**About this task**
Reproduce, character for character, the entries from their opening line through the line with "unfold outside in".

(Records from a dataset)
Lemma buildStream_claims cfg dir stream zone c w r' c' w' x :
  buildStream cfg dir stream zone (new_run stream, (c, w)) = ((r', (c', w')), x) ->
  rn_cfg r' = stream /\ claims_one r' (holder w) (holder w') /\
  (x = Ok () -> is_Some (rn_lock r') /\ prepared r').
Proof.
  unfold buildStream. intros Hb. apply eff_bind_cases in Hb as ([r1 [c1 w1]] & y & Hlock & Hb).
  unfold outside in Hlock. destruct (Lock store (st_Name stream) w) as [w2 z] eqn:HL. injection Hlock as <- <- <- <-.
  pose proof (Lock_spec store lkey _ _ _ _ HL) as Hspec. destruct z as [l|e]; cbn [map_err] in Hb.
  2:{ destruct Hb as [[= -> -> ->] ->]. split; [done|]. by split. }
  destruct Hspec as (Hnone & conn & Hfresh & Hconn & Hname & Hh).
  change (build_claimed cfg dir stream zone (set_lock l (new_run stream), (c, w2)) = ((r', (c', w')), x)) in Hb.
  destruct (build_claimed_framed _ _ _ _ _ _ _ _ _ _ _ Hb) as (Hsame & Hcfg & Hl). cbn in Hcfg, Hl.
  split; [done|]. split.
  - unfold claims_one. rewrite Hl. exists conn. rewrite Hcfg, Hname. repeat (split; [done|]). by rewrite Hsame.
  - intros ->. split; [by rewrite Hl|]. eapply build_claimed_ok; [|exact Hb]. done.
Qed.

Lemma prepare_streams_claims cfg dir zone streams c w c' w' rs x :
  prepare_streams cfg dir zone streams (c, w) = ((c', w'), rs, x) ->
  claims rs (holder w) (holder w') /\
  (x = Ok () -> map rn_cfg rs = streams /\ Forall (fun r => is_Some (rn_lock r) /\ prepared r) rs).
Proof.
  revert c w c' w' rs x. induction streams as [|stream streams IH]; intros c w c' w' rs x; cbn [prepare_streams].
  { by intros [= <- <- <- <-]. }
  destruct (buildStream cfg dir stream zone (new_run stream, (c, w))) as [[r1 [c1 w1]] [[]|e]] eqn:Hb;
    destruct (buildStream_claims _ _ _ _ _ _ _ _ _ _ Hb) as (Hcfg & Hone & Hok).
  - destruct (prepare_streams cfg dir zone streams (c1, w1)) as [[[c2 w2] rs2] y] eqn:Hp. intros [= <- <- <- <-].
    destruct (IH _ _ _ _ _ _ Hp) as [Hclaims Hrest]. split; [by exists (holder w1)|].
    intros ->. destruct (Hrest eq_refl) as [Hmap Hall]. split; [by cbn; rewrite Hcfg, Hmap|]. constructor; auto.
  - intros [= <- <- <- <-]. split; [|done]. by exists (holder w1).
Qed.

(** *** Giving back *)

Lemma claims_insert rs k c h h2 :
  claims rs (<[k := c]> h) h2 -> h !! k = None -> (forall k', h !! k' <> Some c) ->
  h2 !! k = Some c /\ (forall k', h2 !! k' = Some c -> k' = k) /\ claims rs h (delete k h2).
Proof.
  revert h. induction rs as [|r rs IH]; intros h; cbn [claims].
  - intros -> Hk Hc. split; [by rewrite lookup_insert_eq|]. split; [|by rewrite delete_insert_id].
    intros k' [[-> _]|[_ Hk']]%lookup_insert_Some; [done|]. by apply Hc in Hk'.
  - intros (h1 & Hone & Hrest) Hk Hc. unfold claims_one in Hone. destruct (rn_lock r) as [l|] eqn:Hl.
    + destruct Hone as (conn & Hconn & Hname & Hnone & Hfresh & ->).
      apply lookup_insert_None in Hnone as [Hnone Hne].
      assert (conn <> c) as Hcc by (intros ->; apply (Hfresh k); by rewrite lookup_insert_eq).
      rewrite insert_insert_ne in Hrest by done.
      destruct (IH (<[lkey (lk_name l) := conn]> h)) as (Hh2 & Honly & Hcl); [exact Hrest|by rewrite lookup_insert_ne| |].
      { intros k' [[_ E]|[_ Hk']]%lookup_insert_Some; [done|]. by apply Hc in Hk'. }
      split; [done|]. split; [done|]. exists (<[lkey (lk_name l) := conn]> h). split; [|done].
      unfold claims_one. rewrite Hl. exists conn. repeat (split; [done|]). split; [|done].
      intros k' Hk'. apply (Hfresh k'). rewrite lookup_insert_ne; [done|]. intros ->. by rewrite Hk in Hk'.
    + subst h1. destruct (IH h Hrest Hk Hc) as (Hh2 & Honly & Hcl). split; [done|]. split; [done|].
      exists h. split; [|done]. unfold claims_one. by rewrite Hl.
Qed.

Lemma release_claims rs h w w' :
  claims rs h (holder w) -> release rs w = (w', []) -> holder w' = h.
Proof.
  revert w. induction rs as [|r rs IH]; intros w; cbn [claims release]; [by intros Hh [= <-]|].
  intros (h1 & Hone & Hrest) Hrel.
  assert (holder (release_dlq r w) = holder w) as Hdlq.
  { unfold release_dlq. destruct (rn_dlq r) as [d|]; [|done]. unfold Close_. destruct (wr_file d) as [hd|]; [|done].
    pose proof (frame_close hd w) as Hc. by destruct (file_Close hd w). }
  set (w1 := release_dlq r w) in *. rewrite <- Hdlq in Hrest. clearbody w1.
  destruct (release_lock r w1) as [w2 warning] eqn:Hlock. destruct (release rs w2) as [w3 warnings] eqn:Hrs.
  destruct warning as [e|]; [done|]. injection Hrel as -> ->. unfold release_lock in Hlock. unfold claims_one in Hone.
  destruct (rn_lock r) as [l|] eqn:Hl.
  - destruct Hone as (conn & Hconn & Hname & Hnone & Hfresh & ->).
    destruct (claims_insert _ _ _ _ _ Hrest Hnone Hfresh) as (Hheld & Honly & Hcl).
    destruct (Release (l, w1)) as [[l' w2'] [[]|e]] eqn:HR; [|done]. injection Hlock as ->.
    destruct (Release_spec lkey l conn w1 l' w2 Hconn Hheld Honly HR) as [Hh _].
    rewrite <- Hh in Hcl. by eapply IH.
  - injection Hlock as ->. subst h1. by eapply IH.
Qed.

(** Every lock of the runtimes is held once they are prepared. *)
Lemma claims_held rs h h2 :
  claims rs h h2 -> forall r l, r ∈ rs -> rn_lock r = Some l ->
  exists conn, lk_conn l = Some conn /\ h2 !! lkey (lock_name (st_Name (rn_cfg r))) = Some conn.
Proof.
  revert h. induction rs as [|r0 rs IH]; intros h; [by intros _ r l ?%elem_of_nil|].
  intros (h1 & Hone & Hrest) r l [->|Hin]%elem_of_cons Hl; [|by eapply IH].
  unfold claims_one in Hone. rewrite Hl in Hone. destruct Hone as (conn & Hconn & Hname & Hnone & Hfresh & ->).
  destruct (claims_insert _ _ _ _ _ Hrest Hnone Hfresh) as (Hheld & _). exists conn. by rewrite <- Hname.
Qed.

(** ** The contract of a run *)

Lemma prepare_claims s c w c' w' rs x :
  prepare s (c, w) = ((c', w'), rs, x) ->
  claims rs (holder w) (holder w') /\
  (x = Ok () -> map rn_cfg rs = sv_streams s /\ Forall (fun r => is_Some (rn_lock r) /\ prepared r) rs).
Proof.
  unfold prepare. destruct (LoadLocation _) as [zone|]; [apply prepare_streams_claims|]. by intros [= <- <- <- <-].
Qed.

Lemma checkSource_frame id w : holder (checkSource id w).1 = holder w.
Proof.
  unfold checkSource, preflight_Run, GlobalVars, Grants, mbind, eff_bind.
  pose proof (frame_query "SHOW GLOBAL VARIABLES" [] w) as Hq1. destruct (sql_Query "SHOW GLOBAL VARIABLES" [] w) as [w1 [rows|e]]; cbn in Hq1; [|done].
  destruct (mapM scan_pair rows) as [pairs|]; [|done].
  pose proof (frame_query "SHOW GRANTS FOR CURRENT_USER()" [] w1) as Hq2.
  destruct (sql_Query "SHOW GRANTS FOR CURRENT_USER()" [] w1) as [w2 [rows2|e]]; cbn in Hq2; [|by rewrite <- Hq1].
  rewrite <- Hq1, <- Hq2. destruct (mapM scan_line rows2) as [lines|]; [|done]. cbn [mret eff_ret].
  destruct (report_OK _); [|done]. cbn [negb]. by case_bool_decide.
Qed.

(** C15: Work begins only on streams that are this run's alone: either the run comes
    to its scans and its streaming with a source that has passed its checks, and
    with every stream it was asked for holding its lock, its definition loaded
    and compiled and its destination found fit; or it fails before any work,
    whatever the work would have been. *)
Theorem Run_prepares s work w w' outcome warnings :
  Run s work w = (w', outcome, warnings) ->
  (exists runs cache w0 w1,
     Run s work w = (let '(w2, y) := work runs cache w0 in let '(w3, ws) := release runs w2 in (w3, y, ws)) /\
     checkSource (src_ServerID (c_Source (sv_cfg s))) w = (w1, Ok ()) /\
     map rn_cfg runs = sv_streams s /\
     forall r, r ∈ runs -> prepared r /\
       exists l conn, rn_lock r = Some l /\ lk_conn l = Some conn /\
         holder w0 !! lkey (lock_name (st_Name (rn_cfg r))) = Some conn) \/
  exists e, outcome = Err e /\ forall work', Run s work' w = (w', outcome, warnings).
Proof.
  unfold Run. destruct (checkSource _ w) as [w1 [[]|e]] eqn:Hcheck; [|intros [= <- <- <-]; right; by eexists].
  destruct (prepare s (∅, w1)) as [[[cache w2] runs] [[]|e]] eqn:Hp.
  - intros _. left. exists runs, cache, w2, w1. split; [done|]. split; [done|].
    destruct (prepare_claims _ _ _ _ _ _ _ Hp) as [Hclaims Hok]. destruct (Hok eq_refl) as [Hmap Hall].
    split; [done|]. intros r Hin. rewrite Forall_forall in Hall. destruct (Hall r Hin) as [[l Hl] Hprep]. split; [done|].
    destruct (claims_held _ _ _ Hclaims r l Hin Hl) as (conn & Hc & Hh). by exists l, conn.
  - destruct (release runs w2) as [w3 ws]. intros [= <- <- <-]. right. by eexists.
Qed.

(** C14: A run leaves the locks as it found them: whatever fails on the way, in the
    checks, while a stream is claimed or built, or in the work itself, when
    nothing went wrong with releasing, every lock the run took is free again and
    nobody else's was touched. *)
Theorem Run_releases s work w w' outcome :
  (forall runs cache w, holder (work runs cache w).1 = holder w) ->
  Run s work w = (w', outcome, []) -> holder w' = holder w.
Proof.
  intros Hwork. unfold Run. pose proof (checkSource_frame (src_ServerID (c_Source (sv_cfg s))) w) as Hcheck.
  destruct (checkSource _ w) as [w1 [[]|e]]; cbn in Hcheck; [|by intros [= <- _]].
  destruct (prepare s (∅, w1)) as [[[cache w2] runs] x] eqn:Hp.
  destruct (prepare_claims _ _ _ _ _ _ _ Hp) as [Hclaims _].
  destruct (match x with Err e => (w2, Err e) | Ok _ => work runs cache w2 end) as [w3 y] eqn:Hw.
  assert (holder w3 = holder w2) as Hw3.
  { destruct x as [[]|e]; [|by injection Hw as <- _]. pose proof (Hwork runs cache w2) as Hf. by rewrite Hw in Hf. }
  destruct (release runs w3) as [w4 ws] eqn:Hr. intros [= <- _ ->]. rewrite <- Hw3 in Hclaims.
  rewrite <- Hcheck. by eapply release_claims.
Qed.

End Startup.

**Response to this task**
Lemma buildStream_claims cfg dir stream zone c w r' c' w' x :
  buildStream cfg dir stream zone (new_run stream, (c, w)) = ((r', (c', w')), x) ->
  rn_cfg r' = stream /\ claims_one r' (holder w) (holder w') /\
  (x = Ok () -> is_Some (rn_lock r') /\ prepared r').
Proof.
  unfold buildStream. intros Hb. apply eff_bind_cases in Hb as ([r1 [c1 w1]] & y & Hlock & Hb).
  unfold outside in Hlock. destruct (Lock store (st_Name stream) w) as [w2 z] eqn:HL. injection Hlock as <- <- <- <-.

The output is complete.